—Mais je vous assure que vous vous trompez, dit Valentine en essayant de l'emmener vers le perron. C'est par hasard que, ne pouvant dormir cette nuit, j'ai voulu respirer l'air frais du parc. Je me sens tout à fait calmée, je vais rentrer.

—Mais ce livre que vous vouliez emporter, vous ne l'avez pas?

—Ah! c'est vrai, dit Valentine troublée.

Et elle feignit de chercher un livre sur le piano. Par un malheureux hasard, il ne s'en trouvait pas un seul dans l'appartement.

—Comment espérez-vous le trouver dans cette obscurité? dit M. de Lansac. Laissez-moi allumer une bougie.

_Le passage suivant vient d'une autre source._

Record build_ok (b : ContextBudget) (s : build_state) : Prop := {
  bo_used t : bs_used s t = tier_tokens t (bs_chosen s);
  bo_tier t : bs_used s t <= per_tier b t;
  bo_bytes : framed_bytes (bs_chosen s) <= cb_maximum_bytes b;
  bo_seen : NoDup (text_digest <$> bs_chosen s);
  bo_digests h d : h ∈ bs_chosen s → text_digest h = Some d → d ∈ bs_seen s
}.

Lemma framed_bytes_sum hits : framed_bytes hits = sum_of (byte_len ∘ _frame_untrusted) hits.
Proof. reflexivity. Qed.

Lemma framed_bytes_snoc hits h : framed_bytes (hits ++ [h]) = framed_bytes hits + byte_len (_frame_untrusted h).
Proof. rewrite !framed_bytes_sum, sum_of_snoc. reflexivity. Qed.

Lemma consider_ok b s h s' :
  build_ok b s → consider b s h = Ok s' →
  build_ok b s' ∧ (bs_chosen s' = bs_chosen s ∨ bs_chosen s' = bs_chosen s ++ [h]).
Proof.
  intros Hs H. unfold consider in H. apply res_bind_ok in H as (n & Hn & H).
  destruct (_ || _) eqn:Hskip in H; [injection H as <-; auto|].
  destruct (_ <? _) eqn:Hbytes in H; [injection H as <-; auto|]. injection H as <-. py_bool.
  assert (text_digest h = Some (hexdigest (utf8 n))) as Hd by (unfold text_digest; by rewrite Hn).
  destruct Hs as [U T B N D]. split; [|by right]. split; simpl.
  - intros t. unfold tier_tokens. rewrite sum_of_snoc. fold (tier_tokens t (bs_chosen s)). rewrite U.
    unfold hit_token_count. destruct (decide (t = rh_tier h)) as [->|Hne].
    + by rewrite decide_True.
    + rewrite decide_False by done. lia.
  - intros t. destruct (decide (t = rh_tier h)) as [->|Hne]; [lia|apply T].
  - rewrite framed_bytes_snoc. lia.
  - rewrite fmap_app. apply NoDup_app. split_and!; [done| |apply NoDup_singleton].
    intros d Hin Hsing. apply list_elem_of_singleton in Hsing as ->. apply list_elem_of_fmap in Hin as (h' & Hh' & Hin).
    rewrite Hd in Hh'. symmetry in Hh'. by apply (D h' _ Hin) in Hh'.
  - intros h' d [Hin|Hin%list_elem_of_singleton]%elem_of_app Hh'; [right; by eapply D|].
    subst h'. rewrite Hd in Hh'. injection Hh' as <-. by left.
Qed.

Lemma consider_all_ok b hits : ∀ s s',
  build_ok b s → foldM (consider b) s hits = Ok s' →
  build_ok b s' ∧ ∃ more, bs_chosen s' = bs_chosen s ++ more ∧ sublist more hits.
Proof.
  induction hits as [|h hits IH]; intros s s' Hs H; cbn [foldM] in H.
  { injection H as <-. split; [done|]. exists []. by rewrite app_nil_r. }
  apply res_bind_ok in H as (s1 & H1 & H). destruct (consider_ok _ _ _ _ Hs H1) as [Hs1 Hc].
  destruct (IH _ _ Hs1 H) as (Hs' & more & Hmore & Hsub). split; [done|].
  destruct Hc as [Hc|Hc]; rewrite Hc in Hmore.
  - exists more. split; [done|by constructor].
  - exists (h :: more). split; [by rewrite Hmore, <-app_assoc|by constructor].
Qed.

Lemma mapM_res_ok {A B} (f : A → res B) l : ∀ l', mapM_res f l = Ok l' → Forall2 (λ x y, f x = Ok y) l l'.
Proof.
  induction l as [|x l IH]; intros l' H; cbn [mapM_res] in H; [injection H as <-; constructor|].
  apply res_bind_ok in H as (y & Hy & H). apply res_bind_ok in H as (ys & Hys & H). injection H as <-.
  constructor; [done|by apply IH].
Qed.

Lemma snippets_ok hits snippets :
  mapM_res (new_ContextSnippet ∘ snippet_of) hits = Ok snippets →
  snippets = snippet_of <$> hits ∧ Forall (λ s, ContextSnippet_ok s = true) snippets.
Proof.
  intros H. apply mapM_res_ok in H. induction H as [|h s hits snippets Hs _ [IH1 IH2]]; [done|].
  apply validated_ok in Hs as [-> Hok]. rewrite IH1 at 1. split; [done|by constructor].
Qed.

(** What a built context was built from *)
Lemma context_build_ok result b c :
  ContextBudget_ok b = true → context_build result b = Ok c →
  ∃ hits, sublist hits (ordered_hits result) ∧ mcx_snippets c = snippet_of <$> hits ∧
    Forall (λ s, ContextSnippet_ok s = true) (mcx_snippets c) ∧ NoDup (text_digest <$> hits) ∧
    (∀ t, tier_tokens t hits <= per_tier b t) ∧ framed_bytes hits <= cb_maximum_bytes b ∧
    mcx_token_count c = sum_of cs_token_count (mcx_snippets c) ∧
    mcx_byte_count c = sum_of (byte_len ∘ cs_framed_text) (mcx_snippets c).
Proof.
  intros Hb H. unfold context_build in H. apply res_bind_ok in H as (s & Hs & H).
  apply res_bind_ok in H as (snippets & Hsn & H). apply validated_ok in H as [-> _].
  apply snippets_ok in Hsn as [-> Hok]. apply consider_all_ok in Hs as ([U T B N _] & more & Hmore & Hsub).
  - simpl in Hmore. exists (bs_chosen s). rewrite Hmore in *. split_and!; try done.
    intros t. by rewrite <-U.
  - unfold ContextBudget_ok, in_range in Hb. py_bool. split; simpl; try done.
    + intros []; simpl; lia.
    + unfold framed_bytes. simpl. lia.
    + apply NoDup_nil_2.
    + intros h d Hh. by apply not_elem_of_nil in Hh.
Qed.

Lemma snippet_bytes hits :
  sum_of (byte_len ∘ cs_framed_text) (snippet_of <$> hits) = sum_of (byte_len ∘ _frame_untrusted) hits.
Proof.
  unfold sum_of. f_equal. rewrite <-list_fmap_compose. apply list_fmap_ext. intros i h _.
  unfold compose, snippet_of. cbn [cs_framed_text]. reflexivity.
Qed.

Lemma tokens_by_tier hits :
  sum_of cs_token_count (snippet_of <$> hits) =
  tier_tokens MT_WORKING hits + tier_tokens MT_EPISODIC hits + tier_tokens MT_SEMANTIC hits.
Proof.
  unfold tier_tokens, sum_of, hit_token_count. induction hits as [|h hits IH]; [done|].
  rewrite !fmap_cons. cbn [foldr]. rewrite IH. destruct h as [? ? t ? ? ? ? ? ? ? ? ?]. destruct t; simpl; lia.
Qed.

(** A built context is within its budget: the tokens of each tier within the tier's share,
    all of them within the total less the two reserves, the framed bytes within the byte
    bound; the counts are those of its snippets, and no two snippets show the same text. *)
Theorem context_is_bounded result b c :
  ContextBudget_ok b = true → context_build result b = Ok c →
  ∃ hits, hits ⊆+ rr_hits result ∧ mcx_snippets c = snippet_of <$> hits ∧ NoDup (text_digest <$> hits) ∧
    (∀ t, tier_tokens t hits <= per_tier b t) ∧
    mcx_token_count c = sum_of cs_token_count (mcx_snippets c) ∧
    mcx_token_count c + cb_reserved_system_tokens b + cb_reserved_safety_tokens b <= cb_total_tokens b ∧
    mcx_byte_count c = sum_of (byte_len ∘ cs_framed_text) (mcx_snippets c) ∧ mcx_byte_count c <= cb_maximum_bytes b.
Proof.
  intros Hb H. destruct (context_build_ok _ _ _ Hb H) as (hits & Hsub & Hsn & _ & Hnd & Htier & Hbytes & Ht & Hby).
  exists hits. split_and!; try done.
  - rewrite <-(every_hit_is_considered_perm result). by apply sublist_submseteq.
  - rewrite Ht, Hsn, tokens_by_tier. pose proof (Htier MT_WORKING). pose proof (Htier MT_EPISODIC).
    pose proof (Htier MT_SEMANTIC). unfold ContextBudget_ok in Hb. py_bool. simpl in *. lia.
  - rewrite Hby, Hsn, snippet_bytes, <-framed_bytes_sum. exact Hbytes.
Qed.

(** ** The frame *)

Fixpoint count_char (c : ascii) (s : string) : nat :=
  match s with "" => 0 | String x s => (if bool_decide (x = c) then 1 else 0) + count_char c s end.

Lemma count_char_app c s1 s2 : count_char c (s1 +:+ s2) = (count_char c s1 + count_char c s2)%nat.
Proof.
  induction s1 as [|x s1 IH]; [done|]. change (String x s1 +:+ s2) with (String x (s1 +:+ s2)).
  cbn [count_char]. rewrite IH. lia.
Qed.

Lemma count_char_none (f : ascii → bool) c s : str_forallb f s = true → f c = false → count_char c s = 0%nat.
Proof.
  intros H Hc. induction s as [|x s IH]; [done|]. simpl in H. apply andb_true_iff in H as [Hx Hs]. simpl.
  rewrite IH by done. case_bool_decide; [congruence|done].
Qed.

Definition markup (c : ascii) : Prop := c = "<"%char ∨ c = ">"%char.

Lemma escape_text_clean text c : markup c → count_char c (escape_text text) = 0%nat.
Proof.
  intros Hc. apply (count_char_none (λ x, negb (bool_decide (x = c)))); [|by rewrite bool_decide_eq_true_2].
  unfold escape_text. destruct Hc as [-> | ->].
  - apply replace_char_keeps; [done|]. by apply replace_char_absent.
  - by apply replace_char_absent.
Qed.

—Oh! ce serait impossible! dit Valentine épouvantée. Non, non, n'allumez pas, je n'ai pas besoin de ce livre, je n'ai plus envie de lire.

—Mais pourquoi y renoncer, quand il est si facile de se procurer de la lumière? J'ai remarqué hier sur cette cheminée un flacon phosphorique très-élégant. Je gagerais mettre la main dessus.

En même temps il prit le flacon, y plaça une allumette qui pétilla en jetant une vive lumière dans l'appartement, puis, passant à un ton bleu et faible, sembla mourir en s'enflammant; ce rapide éclair avait suffi à M. de Lansac pour saisir le regard d'épouvante que sa femme avait jeté sur la glace. Quand la bougie fut allumée, il affecta plus de calme et de simplicité encore: il savait où était Bénédict.

—Puisque nous voici ensemble, ma chère, dit-il en s'asseyant sur le sofa, au mortel déplaisir de Valentine, je suis résolu de vous entretenir d'une affaire assez importante dont je suis tourmenté. Ici nous sommes bien sûrs de n'être ni écoutés ni interrompus: voulez-vous avoir la bonté de m'accorder quelques minutes d'attention?

Valentine, plus pâle qu'un spectre, se laissa tomber sur une chaise.